OVs can also be loaded with other immunomodulators, like cytokines, to optimize and extend the immune response.
Finally, when designing a new OV treatment, it is important to select the most appropriate virus platform. The only OV currently approved for use is based on the herpes simplex virus (HSV-1), but several others are being researched in clinical trials. These include adenovirus; vaccinia virus; measles, coxsackie virus; vesicular stomatitis virus (VSV); reovirus; picornavirus (polio); Newcastle Disease Virus (NDV); and arenavirus.
The importance of working with development experts
Creating a new OV therapy is a complex business. Challenges must be overcome not just in discovery, but during the development and trial phase, then during the scaling and commercialization stage to bring it to market.

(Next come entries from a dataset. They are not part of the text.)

(* ===== verification/Malloc.v ===== *)
(** * The kernel's block allocator (threads/malloc.c)

    A request is served from a page (an arena) cut into blocks of one size, or
    from whole pages when it is larger than the largest block.  The state joins
    the page allocator, the descriptors, the headers at the start of arenas by
    page address, the memory of list elements (a free block holds its list
    element at its start, so the element of the block at [b] is the node [b]),
    and the bytes of memory.  The page contents kept by the model of the page
    allocator are not read here; [palloc_free] below applies the fill of
    [palloc_free_multiple] to [bytes]. *)
From S2P Require Import Prelude Bitmap Vaddr Palloc KList KString.
Open Scope Z_scope.

Record desc : Set := mk_desc { block_size : Z; blocks_per_arena : Z; free_list : klist; d_lock : bool }.

Definition ARENA_MAGIC : Z := 0x9a548eed.
(** [desc]: the index of the descriptor, or none for a big block. *)
Record arena : Set := mk_arena { magic : Z; a_desc : option nat; free_cnt : Z }.
(** [sizeof (struct arena)]. *)
Definition ARENA_SIZE : Z := 12.

Record mstate : Set := mk_mstate {
  pages : palloc_state;
  descs : list desc;
  arenas : gmap Z arena;
  links : heap;
  bytes : mem
}.

Definition on_pages {A} (f : cmd palloc_state A) : cmd mstate A := λ s,
  match f (pages s) with Ret (a, x) => Ret (a, mk_mstate x (descs s) (arenas s) (links s) (bytes s)) | Err e => Err e end.
Definition on_links {A} (f : cmd heap A) : cmd mstate A := λ s,
  match f (links s) with Ret (a, x) => Ret (a, mk_mstate (pages s) (descs s) (arenas s) x (bytes s)) | Err e => Err e end.
Definition on_bytes {A} (f : cmd mem A) : cmd mstate A := λ s,
  match f (bytes s) with Ret (a, x) => Ret (a, mk_mstate (pages s) (descs s) (arenas s) (links s) x) | Err e => Err e end.
Definition set_descs (v : list desc) (s : mstate) : mstate := mk_mstate (pages s) v (arenas s) (links s) (bytes s).
Definition set_arenas (v : gmap Z arena) (s : mstate) : mstate := mk_mstate (pages s) (descs s) v (links s) (bytes s).

Definition get_arena (a : Z) : cmd mstate arena := λ s,
  match arenas s !! a with Some x => Ret (x, s) | None => Err BadPtr end.
Definition put_arena (a : Z) (x : arena) : cmd mstate unit := modify (λ s, set_arenas (<[a := x]> (arenas s)) s).
(** [*d] for the descriptor at index [i]. *)
Definition get_desc (i : nat) : cmd mstate desc := λ s,
  match descs s !! i with Some d => Ret (d, s) | None => Err OutOfBounds end.
Definition deref_desc (i : option nat) : cmd mstate desc :=
  match i with Some i => get_desc i | None => throw BadPtr end.

Definition set_d_lock (i : nat) (v : bool) : cmd mstate unit :=
  modify (λ s, set_descs (alter (λ d, mk_desc (block_size d) (blocks_per_arena d) (free_list d) v) i (descs s)) s).
Definition desc_acquire (i : nat) : cmd mstate unit :=
  d ← get_desc i; v ← lift_res (lock_acquire_seq (d_lock d)); set_d_lock i v.
Definition desc_release (i : nat) : cmd mstate unit :=
  d ← get_desc i; v ← lift_res (lock_release_seq (d_lock d)); set_d_lock i v.

(** Pages go back to the page allocator, which overwrites them: with the bytes
    goes the arena header. *)
Definition palloc_free (a cnt : Z) : cmd mstate unit :=
  on_pages (palloc_free_multiple a cnt);;
  on_bytes (memset_loop (Z.to_nat (PGSIZE * cnt)) a 0xcc);;
  modify (λ s, set_arenas (delete a (arenas s)) s).

(** ** Start-up
    [descs_base]: the address of the array [descs]; the sentinels of a free
    list are 8 and 16 bytes into its 48-byte descriptor. *)
Section malloc.
Context (descs_base : Z).

Definition desc_list (i : nat) : klist :=
  mk_list (Z.to_pos (descs_base + 48 * Z.of_nat i + 8)) (Z.to_pos (descs_base + 48 * Z.of_nat i + 16)).

(** The loop over block sizes; each round doubles the size. *)
Fixpoint malloc_init_loop (fuel : nat) (size : Z) : cmd mstate unit :=
  if size <? PGSIZE / 2 then
    match fuel with
    | O => throw NoFuel
    | S fuel =>
        i ← gets (λ s, length (descs s));
        ASSERT (S i <=? 10)%nat;;
        on_links (list_init (desc_list i));;
        modify (λ s, set_descs (descs s ++ [mk_desc size ((PGSIZE - ARENA_SIZE) / size) (desc_list i) false]) s);;
        malloc_init_loop fuel (u32 (size * 2))
    end
  else mret tt.
Definition malloc_init : cmd mstate unit := malloc_init_loop 32 16.

(** ** Arenas and blocks *)
Definition block_to_arena (b : Z) : cmd mstate Z :=
  let a := pg_round_down b in
  ASSERT (negb (a =? 0));;
  ar ← get_arena a;
  ASSERT (magic ar =? ARENA_MAGIC);;
  (match a_desc ar with
   | None => mret tt
   | Some i => d ← get_desc i; ASSERT (u32 (pg_ofs b - ARENA_SIZE) mod block_size d =? 0)
   end);;
  ASSERT (match a_desc ar with Some _ => true | None => pg_ofs b =? ARENA_SIZE end);;
  mret a.

Definition arena_to_block (a idx : Z) : cmd mstate Z :=
  ASSERT (negb (a =? 0));;
  ar ← get_arena a;
  ASSERT (magic ar =? ARENA_MAGIC);;
  d ← deref_desc (a_desc ar);
  ASSERT (idx <? blocks_per_arena d);;
  mret (u32 (a + ARENA_SIZE + idx * block_size d)).

(** [for (i = 0; i < d->blocks_per_arena; i++)] in [malloc]: [n] blocks left. *)
Fixpoint fill_loop (n : nat) (l : klist) (a i : Z) : cmd mstate unit :=
  match n with
  | O => mret tt
  | S n =>
      b ← arena_to_block a i;
      on_links (list_push_back l (Some (Z.to_pos b)));;
      fill_loop n l a (i + 1)
  end.

(** [for (d = descs; d < descs + desc_cnt; d++) if (d->block_size >= size) break;] *)
Fixpoint find_desc (ds : list desc) (size : Z) : nat :=
  match ds with
  | [] => O
  | d :: ds => if size <=? block_size d then O else S (find_desc ds size)
  end.

(** [DIV_ROUND_UP] on [size_t]. *)
Definition page_cnt_for (size : Z) : Z := u32 (u32 (size + ARENA_SIZE) + PGSIZE - 1) / PGSIZE.

(** A new arena for descriptor [i], all its blocks on the free list; [false] if
    there is no page. *)
Definition new_arena (i : nat) (d : desc) : cmd mstate bool :=
  a ← on_pages (palloc_get_page 0);
  if a =? 0 then desc_release i;; mret false else
  put_arena a (mk_arena ARENA_MAGIC (Some i) (blocks_per_arena d));;
  fill_loop (Z.to_nat (blocks_per_arena d)) (free_list d) a 0;;
  mret true.

(** A block from the free list. *)
Definition take_block (i : nat) (d : desc) : cmd mstate Z :=
  x ← on_links (list_pop_front (free_list d));
  let b := match x with Some x => Z.pos x | None => 0 end in
  a ← block_to_arena b;
  ar ← get_arena a;
  put_arena a (mk_arena (magic ar) (a_desc ar) (u32 (free_cnt ar - 1)));;
  desc_release i;;
  mret b.

Definition malloc (size : Z) : cmd mstate Z :=
  if size =? 0 then mret 0 else
  ds ← gets descs;
  let i := find_desc ds size in
  if (i =? length ds)%nat then
    let page_cnt := page_cnt_for size in
    a ← on_pages (palloc_get_multiple 0 page_cnt);
    if a =? 0 then mret 0 else
    put_arena a (mk_arena ARENA_MAGIC None page_cnt);;
    mret (u32 (a + ARENA_SIZE))
  else
    desc_acquire i;;
    d ← get_desc i;
    e ← on_links (list_empty (free_list d));
    ok ← (if (e : bool) then new_arena i d else mret true);
    if negb ok then mret 0 else take_block i d.

Definition calloc (a b : Z) : cmd mstate Z :=
  let size := u32 (a * b) in
  if (size <? a) || (size <? b) then mret 0 else
  p ← malloc size;
  (if negb (p =? 0) then on_bytes (memset p 0 (Z.to_nat size));; mret tt else mret tt);;
  mret p.

Definition block_size_of (block : Z) : cmd mstate Z :=
  a ← block_to_arena block;
  ar ← get_arena a;
  match a_desc ar with
  | Some i => d ← get_desc i; mret (block_size d)
  | None => mret (u32 (PGSIZE * free_cnt ar - pg_ofs block))
  end.

(** [for (i = 0; i < d->blocks_per_arena; i++)] in [free]. *)
Fixpoint unlink_loop (n : nat) (a i : Z) : cmd mstate unit :=
  match n with
  | O => mret tt
  | S n =>
      b ← arena_to_block a i;
      on_links (list_remove (Some (Z.to_pos b)));;
      unlink_loop n a (i + 1)
  end.

Definition free (p : Z) : cmd mstate unit :=
  if p =? 0 then mret tt else
  a ← block_to_arena p;
  ar ← get_arena a;
  match a_desc ar with
  | Some i =>
      d ← get_desc i;
      on_bytes (memset p 0xcc (Z.to_nat (block_size d)));;
      desc_acquire i;;
      on_links (list_push_front (free_list d) (Some (Z.to_pos p)));;
      put_arena a (mk_arena (magic ar) (a_desc ar) (u32 (free_cnt ar + 1)));;
      ar ← get_arena a;
      (if blocks_per_arena d <=? free_cnt ar then
         ASSERT (free_cnt ar =? blocks_per_arena d);;
         unlink_loop (Z.to_nat (blocks_per_arena d)) a 0;;
         palloc_free a 1
       else mret tt);;
      desc_release i
  | None => palloc_free a (free_cnt ar)
  end.

Definition realloc (old_block new_size : Z) : cmd mstate Z :=
  if new_size =? 0 then free old_block;; mret 0 else
  new_block ← malloc new_size;
  (if negb (old_block =? 0) && negb (new_block =? 0) then
     old_size ← block_size_of old_block;
     let min_size := if new_size <? old_size then new_size else old_size in
     on_bytes (memcpy new_block old_block (Z.to_nat min_size));;
     free old_block
   else mret tt);;
  mret new_block.
End malloc.
Lemma count_at_all a xs : (∀ x, x ∈ xs → page_of x = a) → count_at a xs = Z.of_nat (length xs).
Proof. intros Hx. unfold count_at. by rewrite filter_id. Qed.

Lemma count_at_filter_ne a a' xs : a' ≠ a → count_at a' (filter (λ x, page_of x ≠ a) xs) = count_at a' xs.
Proof.
  intros Hne. unfold count_at. do 2 f_equal. rewrite list_filter_filter. apply list_filter_iff.
  intros x. split; [tauto|]. intros ->. split; [done|congruence].
Qed.

(** With all its blocks on the list, an arena is free; otherwise a block is out. *)
Lemma count_at_bound a i xs : aligned a → 0 < a → (i < 7)%nat → NoDup xs →
  (∀ x, x ∈ xs → page_of x = a → x ∈ blocks a i 0 (Z.to_nat (bpa i))) →
  count_at a xs <= bpa i ∧ (bpa i <= count_at a xs → ∀ x, x ∈ blocks a i 0 (Z.to_nat (bpa i)) → x ∈ xs) ∧
  (count_at a xs < bpa i → ∃ k, 0 <= k < bpa i ∧ Z.to_pos (blk a i k) ∉ xs).
Proof.
  intros Ha Hp Hi Hnd Hx. destruct (geometry i Hi) as (_ & H2 & _). set (bs := blocks a i 0 (Z.to_nat (bpa i))) in *.
  set (ys := filter (λ x, page_of x = a) xs).
  assert (Hys : ys ⊆+ bs).
  { apply NoDup_submseteq; [by apply NoDup_filter|]. intros x [E Hin]%list_elem_of_filter. by apply Hx. }
  assert (Hbs : length bs = Z.to_nat (bpa i)) by apply blocks_length.
  assert (Hbn : NoDup bs) by (apply blocks_NoDup; try done; lia).
  assert (Hle : (length ys <= length bs)%nat) by by apply submseteq_length. unfold count_at. fold ys. split_and!; [lia| |].
  - intros Hge x Hxb. assert (E : ys ≡ₚ bs) by (apply submseteq_length_Permutation; [done|lia]).
    rewrite <- E in Hxb. by apply list_elem_of_filter in Hxb as [_ Hxb].
  - intros Hlt. destruct (decide (Exists (λ x, x ∉ xs) bs)) as [(x & Hxb & Hn)%Exists_exists|Hno].
    + apply elem_of_blocks in Hxb as (k & Hk & ->). exists k. split; [lia|done].
    + exfalso. assert (Hsub : bs ⊆+ ys).
      { apply NoDup_submseteq; [done|]. intros x Hxb. apply list_elem_of_filter.
        split; [eapply (blocks_page a i); [done..| | |exact Hxb]; lia|].
        destruct (decide (x ∈ xs)); [done|]. exfalso. apply Hno, Exists_exists. by exists x. }
      apply submseteq_length in Hsub. lia.
Qed.

(** ** The invariant *)
Definition span (ar : arena) : Z := match a_desc ar with Some _ => 1 | None => free_cnt ar end.
Definition covered (s : mstate) (pn : Z) : Prop :=
  ∃ a ar, arenas s !! a = Some ar ∧ a / 4096 <= pn < a / 4096 + span ar.

Definition unlocked : nat → bool := λ _, false.
Definition locked (i : nat) : nat → bool := λ j, bool_decide (j = i).

Section spec.
(** Where the descriptors are, and the kernel pages other code has taken. *)
Context {base : Z} {other : Z → Prop}.

Definition std_desc (lk : nat → bool) (i : nat) : desc := mk_desc (bsize i) (bpa i) (desc_list base i) (lk i).
Definition shape (lk : nat → bool) (s : mstate) : Prop := descs s = std_desc lk <$> seq 0 7.
Definition lists : list klist := desc_list base <$> seq 0 7.

(** [full a]: the arena at [a] may have no block in use. *)
Definition arena_ok (fr : list (list loc)) (full : Z → Prop) (a : Z) (ar : arena) : Prop :=
  magic ar = ARENA_MAGIC ∧ aligned a ∧
  match a_desc ar with
  | Some i => (i < 7)%nat ∧ free_cnt ar = count_at a (fr !!! i) ∧ (full a ∨ free_cnt ar < bpa i)
  | None => 0 < free_cnt ar
  end.

Record inv (s : mstate) (fr : list (list loc)) (full : Z → Prop) : Prop := {
  iv_pools : pools_ok (pages s);
  iv_len : length fr = 7%nat;
  iv_fam : family (links s) (zip lists fr);
  iv_free : ∀ i x, x ∈ fr !!! i → ∃ a ar k, arenas s !! a = Some ar ∧ a_desc ar = Some i ∧ 0 <= k < bpa i ∧ x = Z.to_pos (blk a i k);
  iv_arena : ∀ a ar, arenas s !! a = Some ar → arena_ok fr full a ar;
  iv_disj : ∀ a ar a' ar' pn, arenas s !! a = Some ar → arenas s !! a' = Some ar' →
    a / 4096 <= pn < a / 4096 + span ar → a' / 4096 <= pn < a' / 4096 + span ar' → a = a';
  iv_used : ∀ pn, in_use false (pages s) pn ↔ other pn ∨ covered s pn;
  iv_other : ∀ pn, other pn → ¬ covered s pn;
  iv_base : 0 < base ∧ base + 480 <= 4096 * pool_start (kernel_pool (pages s));
  iv_bytes : ∀ va, in_pool (kernel_pool (pages s)) (va / 4096) → is_Some (bytes s !! va);
  iv_elems : ∀ pn j, in_pool (kernel_pool (pages s)) pn → 0 <= j < 255 → is_Some (links s !! Z.to_pos (4096 * pn + 12 + 16 * j)) }.

(** A block in use, and its size. *)
Definition block_at (fr : list (list loc)) (a : Z) (ar : arena) (b sz : Z) : Prop :=
  match a_desc ar with
  | Some i => ∃ k, 0 <= k < bpa i ∧ b = blk a i k ∧ sz = bsize i ∧ Z.to_pos b ∉ fr !!! i
  | None => b = a + ARENA_SIZE ∧ sz = 4096 * free_cnt ar - ARENA_SIZE
  end.
Definition is_block (s : mstate) (fr : list (list loc)) (b sz : Z) : Prop :=
  ∃ a ar, arenas s !! a = Some ar ∧ block_at fr a ar b sz.

(** The blocks in use are those of [C], with the contents [C] gives. *)
Definition blocks_are (s : mstate) (fr : list (list loc)) (C : gmap Z (list Z)) : Prop :=
  ∀ b sz, is_block s fr b sz ↔ ∃ bs, C !! b = Some bs ∧ Z.of_nat (length bs) = sz.
Definition heap_ok (s : mstate) (C : gmap Z (list Z)) : Prop :=
  shape unlocked s ∧ ∃ fr, inv s fr (λ _, False) ∧
    blocks_are s fr C ∧
    (∀ b bs, C !! b = Some bs → bytes_at (bytes s) b bs).

(** *** Descriptors *)
Lemma shape_lookup lk s i : shape lk s → (i < 7)%nat → descs s !! i = Some (std_desc lk i).
Proof using. intros -> Hi. rewrite list_lookup_fmap, lookup_seq_lt by lia. done. Qed.

Lemma get_desc_bind {A} lk s i (k : desc → cmd mstate A) : shape lk s → (i < 7)%nat →
  (get_desc i ≫= k) s = k (std_desc lk i) s.
Proof using. intros Hs Hi. unfold mbind, cmd_bind, get_desc. by rewrite (shape_lookup lk s i). Qed.

Lemma alter_shape i (lk lk' : nat → bool) v : (i < 7)%nat → lk' i = v → (∀ j, j ≠ i → lk' j = lk j) →
  alter (λ d, mk_desc (block_size d) (blocks_per_arena d) (free_list d) v) i (std_desc lk <$> seq 0 7) = std_desc lk' <$> seq 0 7.
Proof using.
  intros Hi Hv Hj. apply list_eq. intros j. destruct (decide (j = i)) as [->|Hne].
  - rewrite list_lookup_alter_eq, !list_lookup_fmap, lookup_seq_lt by lia. cbn. unfold std_desc. by rewrite Hv.
  - rewrite list_lookup_alter_ne, !list_lookup_fmap by done. destruct (seq 0 7 !! j) as [n|] eqn:E; [|done].
    apply lookup_seq in E as [-> _]. cbn. unfold std_desc. by rewrite Hj.
Qed.

Lemma acquire_run s i : shape unlocked s → (i < 7)%nat →
  desc_acquire i s = Ret (tt, set_descs (std_desc (locked i) <$> seq 0 7) s).
Proof using.
  intros Hs Hi. unfold desc_acquire. rewrite (get_desc_bind _ _ _ _ Hs Hi). unfold set_d_lock, modify, mbind, cmd_bind, lift_res. cbn.
  rewrite Hs. do 3 f_equal. apply alter_shape; [done|by apply bool_decide_true|]. intros j Hj. by apply bool_decide_false.
Qed.

Lemma release_run s i : shape (locked i) s → (i < 7)%nat →
  desc_release i s = Ret (tt, set_descs (std_desc unlocked <$> seq 0 7) s).
Proof using.
  intros Hs Hi. unfold desc_release. rewrite (get_desc_bind _ _ _ _ Hs Hi). unfold set_d_lock, modify, mbind, cmd_bind, lift_res. cbn.
  unfold locked. rewrite bool_decide_true by done. cbn. rewrite Hs. do 3 f_equal. apply alter_shape; [done|done|].
  intros j Hj. symmetry. by apply bool_decide_false.
Qed.

Lemma get_arena_bind {A} s a ar (k : arena → cmd mstate A) : arenas s !! a = Some ar → (get_arena a ≫= k) s = k ar s.
Proof using. intros E. unfold mbind, cmd_bind, get_arena. by rewrite E. Qed.

(** *** Where arenas are *)
Lemma span_pos fr full a ar : arena_ok fr full a ar → 0 < span ar.
Proof using. unfold arena_ok, span. destruct (a_desc ar); lia. Qed.

Lemma arena_pool s fr full a ar pn : inv s fr full → arenas s !! a = Some ar →
  a / 4096 <= pn < a / 4096 + span ar → in_pool (kernel_pool (pages s)) pn.
Proof using.
  intros V Ha Hpn. assert (Hu : in_use false (pages s) pn) by (apply (iv_used _ _ _ V); right; by exists a, ar). apply Hu.
Qed.

Lemma pool_range s pn : pools_ok (pages s) → in_pool (kernel_pool (pages s)) pn →
  PHYS_BASE <= 4096 * pn ∧ 4096 * pn + 4096 <= 2 ^ 32.
Proof using.
  intros ([Hw _ Ha Hr] & _) [H1 H2]. rewrite (aligned_base _ Ha) in Hr. lia.
Qed.

Lemma arena_range s fr full a ar : inv s fr full → arenas s !! a = Some ar →
  aligned a ∧ PHYS_BASE <= a ∧ a + 4096 * span ar <= 2 ^ 32 ∧ 0 < span ar ∧
  base + 480 <= a.
Proof using.
  intros V Ha. pose proof (iv_arena _ _ _ V a ar Ha) as Hok. pose proof (span_pos _ _ _ _ Hok) as Hs.
  destruct Hok as (_ & Hal & _). pose proof (aligned_div a Hal) as E.
  pose proof (arena_pool s fr full a ar (a / 4096) V Ha ltac:(lia)) as H1.
  pose proof (pool_range s _ (iv_pools _ _ _ V) H1) as R1. pose proof (iv_base _ _ _ V). destruct H1 as [H1 _].
  pose proof (pool_range s _ (iv_pools _ _ _ V) (arena_pool s fr full a ar (a / 4096 + span ar - 1) V Ha ltac:(lia))) as R2.
  split_and!; [done|lia..].
Qed.

(** What an arena of small blocks gives. *)
Lemma small_facts s fr full a ar i : inv s fr full → arenas s !! a = Some ar → a_desc ar = Some i →
  aligned a ∧ PHYS_BASE <= a ∧ a + 4096 <= 2 ^ 32 ∧ base + 480 <= a ∧ (i < 7)%nat ∧ magic ar = ARENA_MAGIC ∧
  free_cnt ar = count_at a (fr !!! i) ∧ in_pool (kernel_pool (pages s)) (a / 4096).
Proof using.
  intros V Ha Hd. destruct (arena_range _ _ _ _ _ V Ha) as (H1 & H2 & H3 & H4 & H5).
  pose proof (iv_arena _ _ _ V a ar Ha) as (Hm & _ & Hk). rewrite Hd in Hk. unfold span in *. rewrite Hd in *.
  pose proof (arena_pool s fr full a ar (a / 4096) V Ha) as Hp. unfold span in Hp. rewrite Hd in Hp.
  split_and!; try done; try tauto; try lia. apply Hp. lia.
Qed.

Lemma block_to_arena_small lk s a ar i k :
  shape lk s → arenas s !! a = Some ar → magic ar = ARENA_MAGIC → a_desc ar = Some i → (i < 7)%nat →
  aligned a → 0 < a → a + 4096 <= 2 ^ 32 → 0 <= k < bpa i → block_to_arena (blk a i k) s = Ret (a, s).
Proof using.
  intros Hs Ha Hm Hd Hi Hal H1 H2 Hk. destruct (blk_page a i Hal ltac:(lia) Hi k Hk) as (E1 & E2 & E3).
  pose proof (blk_bounds a i Hi k Hk) as Hb. destruct (geometry i Hi) as (G1 & G2 & G3 & _).
  unfold block_to_arena. rewrite pg_round_down_div, E1 by lia. rewrite ASSERT_bind by (by rewrite (proj2 (Z.eqb_neq a 0)) by lia).
  rewrite (get_arena_bind _ _ _ _ Ha), ASSERT_bind by by rewrite Hm.
  rewrite Hd. rewrite bind_assoc, (get_desc_bind _ _ _ _ Hs Hi), ASSERT_bind; [by rewrite ASSERT_bind by done|].
  cbn [block_size std_desc]. rewrite pg_ofs_mod, E2. unfold ARENA_SIZE. rewrite u32_small by nia.
  replace (12 + k * bsize i - 12) with (k * bsize i) by lia. rewrite Z.mod_mul by lia. done.
Qed.

Lemma block_to_arena_big s fr full a ar :
  inv s fr full → arenas s !! a = Some ar → a_desc ar = None → block_to_arena (a + ARENA_SIZE) s = Ret (a, s).
Proof using.
  intros V Ha Hd. destruct (arena_range _ _ _ _ _ V Ha) as (Hal & H1 & H2 & H3 & _).
  unfold PHYS_BASE, ARENA_SIZE in *. destruct (in_page a 12 Hal ltac:(lia)) as [E1 E2]. pose proof (aligned_div a Hal).
  unfold block_to_arena. rewrite pg_round_down_div by lia. replace ((a + 12) / 4096 * 4096) with a by lia.
  rewrite ASSERT_bind by (by rewrite (proj2 (Z.eqb_neq a 0)) by lia).
  pose proof (iv_arena _ _ _ V a ar Ha) as (Hm & _ & _).
  rewrite (get_arena_bind _ _ _ _ Ha), ASSERT_bind by by rewrite Hm. rewrite Hd, ret_bind, ASSERT_bind; [done|].
  by rewrite pg_ofs_mod, E2.
Qed.

Lemma arena_to_block_run lk s a ar i k :
  shape lk s → arenas s !! a = Some ar → magic ar = ARENA_MAGIC → a_desc ar = Some i → (i < 7)%nat → 0 < a → a + 4096 <= 2 ^ 32 →
  0 <= k < bpa i → arena_to_block a k s = Ret (blk a i k, s).
Proof using.
  intros Hs Ha Hm Hd Hi Hp He Hk. pose proof (blk_bounds a i Hi k Hk) as Hb. destruct (geometry i Hi) as (G1 & _).
  unfold arena_to_block. rewrite ASSERT_bind by (by rewrite (proj2 (Z.eqb_neq a 0)) by lia).
  rewrite (get_arena_bind _ _ _ _ Ha), ASSERT_bind by by rewrite Hm. rewrite Hd. unfold deref_desc.
  rewrite (get_desc_bind _ _ _ _ Hs Hi), ASSERT_bind by (apply Z.ltb_lt; cbn; lia). unfold mret, cmd_ret. cbn [block_size std_desc].
  unfold blk in *. by rewrite u32_small by lia.
Qed.

Definition set_links (h : heap) (s : mstate) : mstate := mk_mstate (pages s) (descs s) (arenas s) h (bytes s).
Lemma on_links_bind {A B} (f : cmd heap A) (k : A → cmd mstate B) s a h :
  f (links s) = Ret (a, h) → (on_links f ≫= k) s = k a (set_links h s).
Proof using. intros E. unfold mbind, cmd_bind, on_links. by rewrite E. Qed.

(** The loops of [malloc] and [free] over the blocks of an arena. *)
Section loops.
Context (lk : nat → bool) (a : Z) (ar : arena) (i : nat) (A B : fam).
Context (Hm : magic ar = ARENA_MAGIC) (Hd : a_desc ar = Some i) (Hi : (i < 7)%nat) (Hal : aligned a) (Hp : 0 < a)
  (He : a + 4096 <= 2 ^ 32).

It is important for drug developers to have the support of a CDMO partner that has a rich pedigree in developing innovative OV treatments.
The right partner for the needs of a new OV project will not only offer reliable, high-quality viral vector support. They will also be highly flexible, open and communicative, always available to answer customer queries, to provide regular updates on a project’s progress or propose solutions to unforeseen challenges. They will also be able to support at every stage of the development process, minimizing technical transfer delays to reduce time-to-market for new therapies.
These are the attributes that Vibalogics prides itself on possessing. For many years now, we have built a team of some sixty expert scientists, all focused primarily on process development, manufacturing, testing, and fill-finish of OV products in full compliance with international GMP standards in a GMO BSL-2 classified facility in Germany.
Vibalogics is now in the final stages of developing a facility that will be capable of manufacturing new late-stage and commercial products near Boston, Massachusetts. When the facility is operational later this year, it will enable us to provide an end-to-end development and manufacturing service for new OV therapies, helping us to further streamline project delivery for customers.
The perfect partner is the real secret to success
Finding the right CDMO partner is the real secret to successful OV development. By working with viral vector experts, biopharmaceutical companies can be confident that they will have the support they need to develop their OV discovery and bring it to clinical trial and beyond, to commercialization and production post-approval.